Dalam perdebatan polemik yang muncul tentang individualisme versus kolektivisme atau kapitalisme vesus sosialisme, orang cenderung melihat contoh yang diambil dari alam untuk membuktikan bahwa manusia secara alami dapat dilihat sebagai agresif, kompetitif dan hirarkis atau juga kooperatif, damai dan berbudaya. Bentuk kerjasama dan bentuk hubungan timbal balik muncul disebabkan karena mereka memberikan keuntungan pada individu-individu yang memilikinya. Kemampuan untuk bekerjasama dalam grup –yang termasuk dalam modal sosial—mengahsilkan keuntungan yang kompetitif pada menusia sehingga kualitas tersebut dapat dilestarikan dalam kelompoknya.

Secara khusus Fukuyama mengangkat isu penting dengan mengajukan pertanyaan: apakah kapitalisme menghancurkan modal sosial di dalam bab keempat belas buku ini. Menurutnya, ada kontradiksi budaya dari kapitalisme. Sumber-sumber yang menyangkut tentang kontradiksi budaya kapitalisme menjelaskan bahwa kapitalis berkembang pesat dengan memproduksi norma-norma yang memang dibutuhkan keberadaannya dalam menunjang pasar. Pemikiran yang paling populer dari pendekatan ini adalah pemikiran Joseph Schumpter mengenai kapitalisme, sosialisme dan demokrasi dimana kapitalisme cenderung untuk menghasilkan kelas-kelas elit dan juga mengganti ekonomi pasar ke arah sosialis. Dapat diterima fakta yang menyebutkan bahwa kapitalisme terkadang membawa dampak pada sebuah kerusakan dan dapat mengganggu tatanan yang sudah ada.

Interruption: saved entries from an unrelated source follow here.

(* ===== verification/FocusGate.v ===== *)
(** * The coordinator's focus gate

    [chrono_state/focus_gate.py]: the hook that looks at the workboard at the
    turn boundaries of the coordinator, lets read-only tools and the repair of
    the board through, and refuses everything else while the board proves that
    the focus is invalid.  [ast.parse] with [ast.literal_eval] is an argument;
    so are the charter's resume point and the text of the output standard,
    which only end up in the anchor's text.  The warning and block messages
    contain a dash outside the text domain and are constructors here. *)
From S2P Require Import Prelude Regex Json Posix PyText PyTime Shlex Workboard.

#[local] Open Scope Z_scope.

(** ** Shell words *)

Definition METACHARS : string := ";&|<>".
Definition is_meta (c : ascii) : bool := char_in c METACHARS.
Definition backtick : ascii := "096"%char.

(** [_simple_shell_words] of a string. *)
Definition _simple_shell_words (command : string) : option (list string) :=
  if bool_decide (py_strip command = "") || char_in LF command || char_in CR command then None
  else match lex is_meta Between "" false command with
       | Err _ => None
       | Ok words =>
           if existsb (λ t, negb (bool_decide (t = "")) && str_forallb is_meta t) words then None
           else if existsb (λ t, str_in "$(" t || char_in backtick t) words then None
           else Some words
       end.

(** [_ASSIGNMENT] *)
Definition ident_start (c : ascii) : bool := is_lower c || is_upper c || bool_decide (c = "_"%char).
Definition ident_rest (c : ascii) : bool := is_alnum c || bool_decide (c = "_"%char).
Definition _ASSIGNMENT : re :=
  RSeq (RChr ident_start) (RSeq (RStar (RChr ident_rest)) (RSeq (rlit_char "=") (RStar (RChr (λ _, true))))).

Fixpoint drop_assignments (words : list string) : list string :=
  match words with
  | w :: ws => if fullmatch _ASSIGNMENT w then drop_assignments ws else words
  | [] => []
  end.

(** [Path(word).name] *)
Definition name_of (word : string) : string :=
  default "" (last (List.filter (λ p, negb (bool_decide (p = "")) && negb (bool_decide (p = "."))) (split_char "/"%char word))).

(** The interpreter's name: [python], [python3] or [python3] with dotted numbers. *)
Definition PYTHON_RE : re :=
  RSeq (rlit "python")
    (ropt (RSeq (rlit "3") (RStar (RSeq (rlit ".") (RSeq (RChr is_digit) (RStar (RChr is_digit))))))).

(** ** The repair command *)

(** What [ast.parse] gives of a program, as far as it is looked at: an import,
    a call of an attribute of a name, or anything else.  An argument is starred
    or a value, literal or not. *)
Variant argument := Starred | Value (literal : bool).
Record call := {
  callee : string * string;
  args : list argument;
  keywords_ : list (option string * bool)
}.
Variant stmt :=
  | ImportFrom (module : option string) (names : list (string * option string))
  | ExprCall (c : call)
  | OtherStmt.

Definition _literal_arguments (c : call) : bool :=
  negb (existsb (λ a, match a with Starred => true | Value _ => false end) (args c)) &&
  negb (existsb (λ kw, bool_decide (kw.1 = None)) (keywords_ c)) &&
  negb (existsb (λ kw, bool_decide (kw.1 = Some "path")) (keywords_ c)) &&
  forallb (λ a, match a with Value literal => literal | Starred => false end) (args c) &&
  forallb (λ kw, kw.2) (keywords_ c).

Definition imports_workboard (s : stmt) : bool :=
  match s with
  | ImportFrom (Some module) [(name, asname)] =>
      bool_decide (module ∈ ["chrono_state"; "scripts.python.chrono_state"]) && bool_decide (name = "workboard") &&
      bool_decide (asname ∈ [None; Some "workboard"])
  | _ => false
  end.
Definition calls_append (s : stmt) : bool :=
  match s with
  | ExprCall c => bool_decide (callee c = ("workboard", "append_event")) && _literal_arguments c
  | _ => false
  end.

Definition _SHELL_TOOLS : list string := ["Bash"; "PowerShell"].
Definition PYTHON_FLAGS : list string := ["-B"; "-E"; "-I"; "-s"; "-S"].

(** [words.index(x)] as the words before the first [x] and after it. *)
Fixpoint split_at_word (x : string) (words : list string) : option (list string * list string) :=
  match words with
  | [] => None
  | w :: ws =>
      if decide (w = x) then Some ([], ws)
      else match split_at_word x ws with Some (a, b) => Some (w :: a, b) | None => None end
  end.

Section Gate.
  (** [ast.parse(program, mode="exec").body]; [None] is the [SyntaxError]. *)
  Context (ast_parse : string → option (list stmt)).

(** The words after the assignments run [python <flags> -c program] and the
    program is the import and one literal append. *)
Definition repair_words (words : list string) : bool :=
  match words with
  | [] => false
  | executable :: rest =>
      fullmatch PYTHON_RE (name_of executable) &&
      match split_at_word "-c" (executable :: rest) with
      | Some (executable' :: flags, [program]) =>
          forallb (λ f, bool_decide (f ∈ PYTHON_FLAGS)) flags &&
          match ast_parse program with
          | Some [imported; invoked] => imports_workboard imported && calls_append invoked
          | _ => false
          end
      | _ => false
      end
  end.

(** [tool_input.get("command")] is a string or it is not simple. *)
Definition command_words (tool_input : list (string * json)) : option (list string) :=
  match dict_get "command" tool_input with Some (JStr s) => _simple_shell_words s | _ => None end.

Definition _looks_like_workboard_repair (tool_name : string) (tool_input : list (string * json)) : bool :=
  bool_decide (tool_name ∈ _SHELL_TOOLS) &&
  match command_words tool_input with Some words => repair_words (drop_assignments words) | None => false end.

(** ** Tools *)

Definition _READ_ONLY_TOOLS : list string :=
  ["Glob"; "Grep"; "LSP"; "ListMcpResources"; "Read"; "ReadMcpResource"; "TaskGet"; "TaskList"; "TaskOutput";
   "TodoRead"; "ToolSearch"; "WebFetch"; "WebSearch"].
Definition _READ_ONLY_SHELL_COMMANDS : list string :=
  ["basename"; "cat"; "cksum"; "cut"; "diff"; "dirname"; "du"; "file"; "grep"; "head"; "id"; "ls"; "md5"; "pwd";
   "readlink"; "rg"; "sha256sum"; "shasum"; "sort"; "stat"; "tail"; "test"; "true"; "uname"; "uniq"; "wc"; "which";
   "whoami"].
Definition _READ_ONLY_GIT_SUBCOMMANDS : list string :=
  ["cat-file"; "diff"; "diff-tree"; "grep"; "log"; "ls-files"; "ls-tree"; "rev-list"; "rev-parse"; "show"; "status"].
Definition FIND_ACTIONS : list string :=
  ["-delete"; "-exec"; "-execdir"; "-fls"; "-fprint"; "-fprint0"; "-fprintf"; "-ok"; "-okdir"].
Definition _READ_ONLY_MCP_PREFIXES : list string :=
  ["check"; "describe"; "fetch"; "find"; "get"; "health"; "inspect"; "list"; "lookup"; "open"; "query"; "read";
   "recall"; "resolve"; "search"; "show"; "status"; "validate"; "view"].
Definition _MUTATING_MCP_WORDS : list string :=
  ["add"; "append"; "apply"; "archive"; "cancel"; "close"; "commit"; "create"; "delete"; "deploy"; "dispatch"; "edit";
   "execute"; "install"; "launch"; "merge"; "patch"; "post"; "publish"; "put"; "record"; "remove"; "run"; "send"; "set";
   "spawn"; "stop"; "update"; "upload"; "write"].

Definition read_only_words (words : list string) : bool :=
  match words with
  | [] => false
  | word :: arguments =>
      let executable := name_of word in
      if bool_decide (executable = "git") then
        let writes_output := existsb (λ a, bool_decide (a = "--output") || startswith a "--output=") arguments in
        match arguments with
        | sub :: _ => bool_decide (sub ∈ _READ_ONLY_GIT_SUBCOMMANDS) && negb writes_output
        | [] => false
        end
      else if bool_decide (executable = "find") then negb (existsb (λ a, bool_decide (a ∈ FIND_ACTIONS)) arguments)
      else if bool_decide (executable = "sort") &&
              existsb (λ a, bool_decide (a = "-o") || startswith a "--output") arguments then false
      else bool_decide (executable ∈ _READ_ONLY_SHELL_COMMANDS)
  end.

Definition _simple_shell_is_read_only (command : string) : bool :=
  match _simple_shell_words command with Some words => read_only_words (drop_assignments words) | None => false end.

(** [name.rsplit("__", 1)[-1]] *)
Fixpoint after_dunder (s : string) : option string :=
  match s with
  | "" => None
  | String c s' =>
      match after_dunder s' with
      | Some r => Some r
      | None => if startswith s "__" then Some (str_drop 2 s) else None
      end
  end.

Variant disposition := READ_ONLY | REPAIR | MUTATING.

Definition mcp_disposition (tool_name : string) : disposition :=
  let operation := py_lower (default tool_name (after_dunder tool_name)) in
  let words := List.filter (λ p, negb (bool_decide (p = ""))) (split_char "_"%char operation) in
  if existsb (λ w, bool_decide (w ∈ _MUTATING_MCP_WORDS)) words then MUTATING
  else if existsb (λ p, bool_decide (operation = p) || startswith operation (p +:+ "_")) _READ_ONLY_MCP_PREFIXES
  then READ_ONLY else MUTATING.

Definition tool_disposition (tool_name : string) (tool_input : list (string * json)) : disposition :=
  if _looks_like_workboard_repair tool_name tool_input then REPAIR
  else if bool_decide (tool_name ∈ _READ_ONLY_TOOLS) then READ_ONLY
  else if bool_decide (tool_name ∈ _SHELL_TOOLS) &&
          match dict_get "command" tool_input with Some (JStr s) => _simple_shell_is_read_only s | _ => false end
  then READ_ONLY
  else if startswith tool_name "mcp__sequential_thinking__" then READ_ONLY
  else if startswith tool_name "mcp__" then mcp_disposition tool_name
  else MUTATING.
End Gate.

(** ** Notices of the harness *)

Definition CHRONO_NOTICE_PREFIX : string := "[vibesquad]".
Definition rplus (r : re) : re := RSeq r (RStar r).
Definition rseqs (l : list re) : re := foldr RSeq REps l.
Definition ralts (l : list re) : re := foldr RAlt RNone l.
Definition id_char (c : ascii) : bool := is_alnum c || char_in c "._-".
Definition lower_alnum (c : ascii) : bool := is_lower c || is_digit c.
Definition letter_dash (c : ascii) : bool := is_lower c || is_upper c || char_in c "_-".
Definition TASK : re := rseqs [rlit "TASK-"; RChr is_alnum; RStar (RChr id_char)].
Definition STATE : re :=
  rseqs [RChr is_lower; RStar (RChr lower_alnum); RStar (RSeq (rlit "-") (rplus (RChr lower_alnum)))].
Definition NAMESPACE : re := RSeq (RChr is_lower) (rrep 0 63 (RChr (λ c, lower_alnum c || char_in c "_-"))).
Definition DETAILS : re := rlit "; details: _state/chrono-queue.md.".
Definition DIGITS : re := rplus (RChr is_digit).
Definition COUNT : re := rseqs [STATE; rlit "="; DIGITS].
Definition ACTION : re :=
  rseqs [ralts (map rlit ["review-required"; "needs-review"; "needs-human"; "blocked"; "coordination-requested"]);
         rlit ": "; TASK; RStar (RSeq (rlit ", ") TASK)].

(** The patterns; the two with an arrow match no text of the domain. *)
Definition notice_patterns : list re :=
  [rseqs [STATE; rlit ": "; TASK; DETAILS; ropt (rlit " Coordination requested; see queue.")];
   rseqs [rlit "BOARD DIGEST: "; COUNT; RStar (RSeq (rlit ", ") COUNT);
          ropt (rseqs [rlit "; action: "; ACTION; RStar (RSeq (rlit "; ") ACTION)]); DETAILS;
          ropt (rseqs [rlit " Coordination requested in "; DIGITS; rlit " notice(s); see queue."])];
   rseqs [rlit "MONITOR: "; rplus (RChr letter_dash); rlit ": "; NAMESPACE; rlit "/"; TASK; rlit ".md parked "; DIGITS;
          rlit "m ("; rplus (RChr letter_dash); rlit "); coordinator action overdue"];
   rseqs [rlit "MONITOR: "; NAMESPACE; rlit " namespace has stale active task ("; TASK; rlit ".md, "; DIGITS; rlit "m old)"];
   rseqs [rlit "MONITOR: "; NAMESPACE; rlit " namespace received same task "; DIGITS; rlit "x in "; DIGITS;
          rlit "m - real thrash ("; RAlt (RSeq (rlit "repeated task id ") TASK) (rlit "duplicate body"); rlit ")"];
   rseqs [rlit "MONITOR: NOT_MEASURED thrash "; NAMESPACE; rlit ": skipped_task_ids="; DIGITS; rlit " measured_task_ids=";
          DIGITS; rlit " skipped_log_rows="; DIGITS]].

Definition removeprefix (p s : string) : string := if startswith s p then str_drop (String.length p) s else s.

Di dalam pertukaran ekonomi dan moral, sangatlah sedikit ditemukan hubungan moral di luar hubungan kekeluargaan yang mengikutsertakan tindakan yang mementingkan kepentingan orang lain daripada hubungan yang timbal balik. Sementara itu suatu pertukaran ekonomi tidak sama seperti layaknya sebuah hubungan timbal balik yang sama-sama mementingkan kepentingan orang lain dalam sebuah komunitas moral. Pertukaran ekonomi menjadi sesuatu yang berbeda dimana pertukaran ini lebih memperkenalkan kebiasaaan timbal balik sebuah kehidupan ekonomi menjadi sebuah kehidupan moral. Pertukaran moral lebih memperkenalkan kepentingan dan keinginan dari masing-masing individu yang berpartisipasi di dalamnya.

Masalah yang muncul dalam masyarakat kapitalis modern terhadap sebuah hubungan moral tidak terjadi pada konsep pertukaran ekonomi. Masalahnya lebih kepada hal-hal yang menyangkut teknologi dan perubahannya. Kapitalisme sangatlah dinamis dan juga merupakan sumber kerusakan kreatifitas yang da
pat menghancurkan perubahan-perubahan yang ada pada komunitas manusia. Dan ini merupakan kenyataan yang terjadi baik itu pada pertukaran ekonomi maupun moral dan juga bisa disebut sebagai sumber kekacauan.

Bab terakhir buku ini mengkaji kembali proses rekonstruksi di masa lalu, masa kini, dan masa yang akan datang. Banyak pertanyaan yang muncul mengenai kekacaauan yang terjadi, apakah hal tersebut terjadi karena meningkatnya ketidakteraturan moral atau sosial ataukah ada alasan-alasan lain yang menyebutkan bahwa kekacauan yang terjadi sifatnya lebih hanya sementara dimana masyarakat-masyarakat yang telah melaluinya akan berhasil menormakan kembali apa yang sudah dirintis? Apabila penormaan kembali ini dilakukan, bentuk apa yang akan diambil? Lalu apakah proses ini akan berjalan dengan sendirinya atau butuh intervensi dari pemerintah?

Hal yang paling mudah untuk menjawab pertanyaan-pertanyaan tersebut adalah kekacauan tidak mewakili menurunnya sebuah norma dalam jangka waktu yang lama yang dibentuk oleh munculnya pencerahan, hakekat kemanuasiaan yang bersifat sekuler, atau sumber-sumber historis lainnya. Sementara budaya menekankan pada individualisme yang berakar kuat dalam tradisi, kekacauan yang terjadi lebih disebabkan karena peralihan dari industri ke postindustri dan perubahan yang terjadi pada mekanisme pasar. Mungkin hal yang paling mudah untuk menjawab pertanyaan menganai masa depan kekacauan adalah dengan melihat sejarah kekacauan tersebut di masa lalu.